Background: Cardiac output is controlled by the autonomic nervous system by changing the heart rate and/or the contractions of the heart muscle in response to the hemodynamic needs of the whole body. Malfunction of these mechanisms causes the postural orthostatic tachycardia syndrome and/or the chronic fatigue syndrome. Evaluation of functionality and efficiency of the control mechanisms could give valuable diagnostic information in the early stages of dysfunction of the heart control systems and help to monitor the healing process in rehabilitation period after interventions.

Objectives: In this study we demonstrate how P-wave changes evoked by an ortho-static test could be quantitatively evaluated by using the method based on the principal component analysis.

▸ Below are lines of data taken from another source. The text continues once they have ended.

Definition verifyOperationRequestAuthorization (r : OperationRecord) (permit : Permit)
    (holders : AttachmentAuthority) (request : OperationRequest) (now : Z) : Res unit :=
  VerifyOperation r permit holders now;;
  validateOperationRequest request;;
  let '(path, target, body) := operationRequestCommitments request in
  guard_ ((o_Method r =? w_method request) && eqb (o_PathCommitment r) path
          && eqb (o_TargetCommitment r) target && eqb (o_BodyCommitment r) body)
    "v3 operation request commitment mismatch".

Definition VerifyAttachmentOperationAdmission (r : OperationRecord) (permit : Permit)
    (holders : AttachmentAuthority) (route : AttachmentRoute) (request : OperationRequest) (now : Z)
    : Res unit :=
  VerifyAttachmentRoute route permit;;
  verifyAttachmentRequestRoute route permit request;;
  verifyOperationRequestAuthorization r permit holders request now.

Definition VerifyAttachmentOperationRequest (r : OperationRecord) (permit : Permit)
    (holders : AttachmentAuthority) (route : AttachmentRoute) (request : OperationRequest) (now : Z)
    : Res (Z * Z) :=
  VerifyAttachmentOperationAdmission r permit holders route request now;;
  operationUsage (o_Operation r) request.

(** The holder's side: every commitment is derived from the route and the body. *)
Definition SignOperation (r : OperationRecord) (private : list Z) : Res OperationRecord :=
  guard_ ((len private =? PrivateKeySize) && succeeds (validateOperation r)) "invalid v3 operation signer";;
  mret (mkOperationRecord (o_PermitSerial r) (o_OperationID r) (o_Operation r) (o_Method r)
          (o_PathCommitment r) (o_TargetCommitment r) (o_BodyCommitment r) (o_IdempotencyKey r)
          (o_IssuedAt r) (o_ExpiresAt r) (o_StagedManifestCommitment r)
          (ed25519_sign private (domain "punaro/attachment/operation/v3" ++ cbor_Marshal (operationFields r)))).

Definition BuildSignedAttachmentOperation (permit : Permit) (method path : string) (body operationID
    idempotencyKey : list Z) (issuedAt expiresAt : Z) (private : list Z) : Res OperationRecord :=
  guard_ (succeeds (validatePermit permit) && negb (isZero16 operationID) && negb (isZero32 idempotencyKey)
          && (p_IssuedAt permit <=? issuedAt) && (expiresAt <=? p_ExpiresAt permit) && (issuedAt <? expiresAt))
    "invalid v3 attachment operation input";;
  routed ← NewAttachmentOperationRequest method path body [];
  let '(route, request) := routed in
  VerifyAttachmentRoute route permit;;
  verifyAttachmentRequestRoute route permit request;;
  let '(pathCommitment, targetCommitment, bodyCommitment) := operationRequestCommitments request in
  SignOperation
    (mkOperationRecord (p_Serial permit) operationID (p_Operation permit) (w_method request) pathCommitment
       targetCommitment bodyCommitment idempotencyKey issuedAt expiresAt (p_StagedManifestCommitment permit) zero64)
    private.

Definition EncodeOperation (r : OperationRecord) : Res (list Z) :=
  validateOperation r;; mret (cbor_Marshal (operationWire r)).

Definition DecodeOperation (raw : list Z) : Res OperationRecord :=
  guard_ ((0 <? len raw) && (len raw <=? maxOperationEncodedBytes)) "invalid v3 operation record size";;
  r ← need (cbor_Unmarshal raw ≫= operationOf) "decode v3 operation record";
  validateOperation r;;
  canonical ← EncodeOperation r;
  guard_ (eqb raw canonical) "non-canonical v3 operation record";;
  mret r.

(** ** Permit requests ([permit_issuer.go]) *)
Definition maxPermitRequestEncodedBytes : Z := Z.shiftl 4 10.

Definition validatePermitRequest (r : PermitRequest) : Res unit :=
  guard_ (negb (isZero16 (q_RequestID r) || isZero16 (q_HolderDeviceID r) || isZero16 (q_TransferID r)
                || isZero16 (q_ConversationID r) || isZero16 (q_SenderDeviceID r)
                || isZero16 (q_RecipientDeviceID r) || isZero32 (q_MembershipCommitment r)
                || isZero32 (q_StagedManifestCommitment r) || (q_HolderGeneration r =? 0)
                || (q_SenderGeneration r =? 0) || (q_RecipientGeneration r =? 0)
                || (q_HolderRole r <? permitHolderSender) || (permitHolderRecipient <? q_HolderRole r)
                || (q_Operation r <? permitOperationSourceInit) || (permitOperationOutcome <? q_Operation r)
                || (MaxInt64 <? q_IssuedAt r) || (MaxInt64 <? q_ExpiresAt r) || (q_ExpiresAt r <=? q_IssuedAt r)
                || (30 <? q_ExpiresAt r - q_IssuedAt r) || (q_MaxBytes r =? 0)
                || (maxPermitCiphertextBytes <? q_MaxBytes r) || (q_MaxChunks r =? 0)
                || (4096 <? q_MaxChunks r) || (q_MaxOperations r =? 0) || (4096 <? q_MaxOperations r)
                || ((q_Operation r =? permitOperationOutcome) && isZero16 (q_OutcomeOfSerial r))
                || (negb (q_Operation r =? permitOperationOutcome) && negb (isZero16 (q_OutcomeOfSerial r)))))
    "invalid v3 permit request";;
  guard_ (validPermitOperation (q_Operation r) (q_HolderRole r) (q_AttemptGeneration r))
    "invalid v3 permit request holder".

Definition permitRequestPayload (r : PermitRequest) : list Z :=
  domain "punaro/attachment/permit-request/v3" ++ cbor_Marshal (permitRequestFields r).

Definition EncodePermitRequest (r : PermitRequest) : Res (list Z) :=
  validatePermitRequest r;; mret (cbor_Marshal (permitRequestWire r)).

Definition DecodePermitRequest (raw : list Z) : Res PermitRequest :=
  guard_ ((0 <? len raw) && (len raw <=? maxPermitRequestEncodedBytes)) "invalid v3 permit request";;
  r ← need (cbor_Unmarshal raw ≫= permitRequestOf) "invalid v3 permit request";
  canonical ← EncodePermitRequest r;
  guard_ (eqb raw canonical) "non-canonical v3 permit request";;
  mret r.
End Records.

Methods: ECG signals were recorded during an orthostatic test performed according to the typical protocol in three groups of volunteer subjects representing healthy young and older persons, part of which had transient periods of supraventricular arrhythmias. Quantitative evaluation of P-wave morphology changes was performed by means of principal component analysis-based method.

Results: Principal component-based estimates showed certain variety of P-wave shape during orthostatic test, what revealed a possibility to evaluate the properties of para-sympathetic heart control.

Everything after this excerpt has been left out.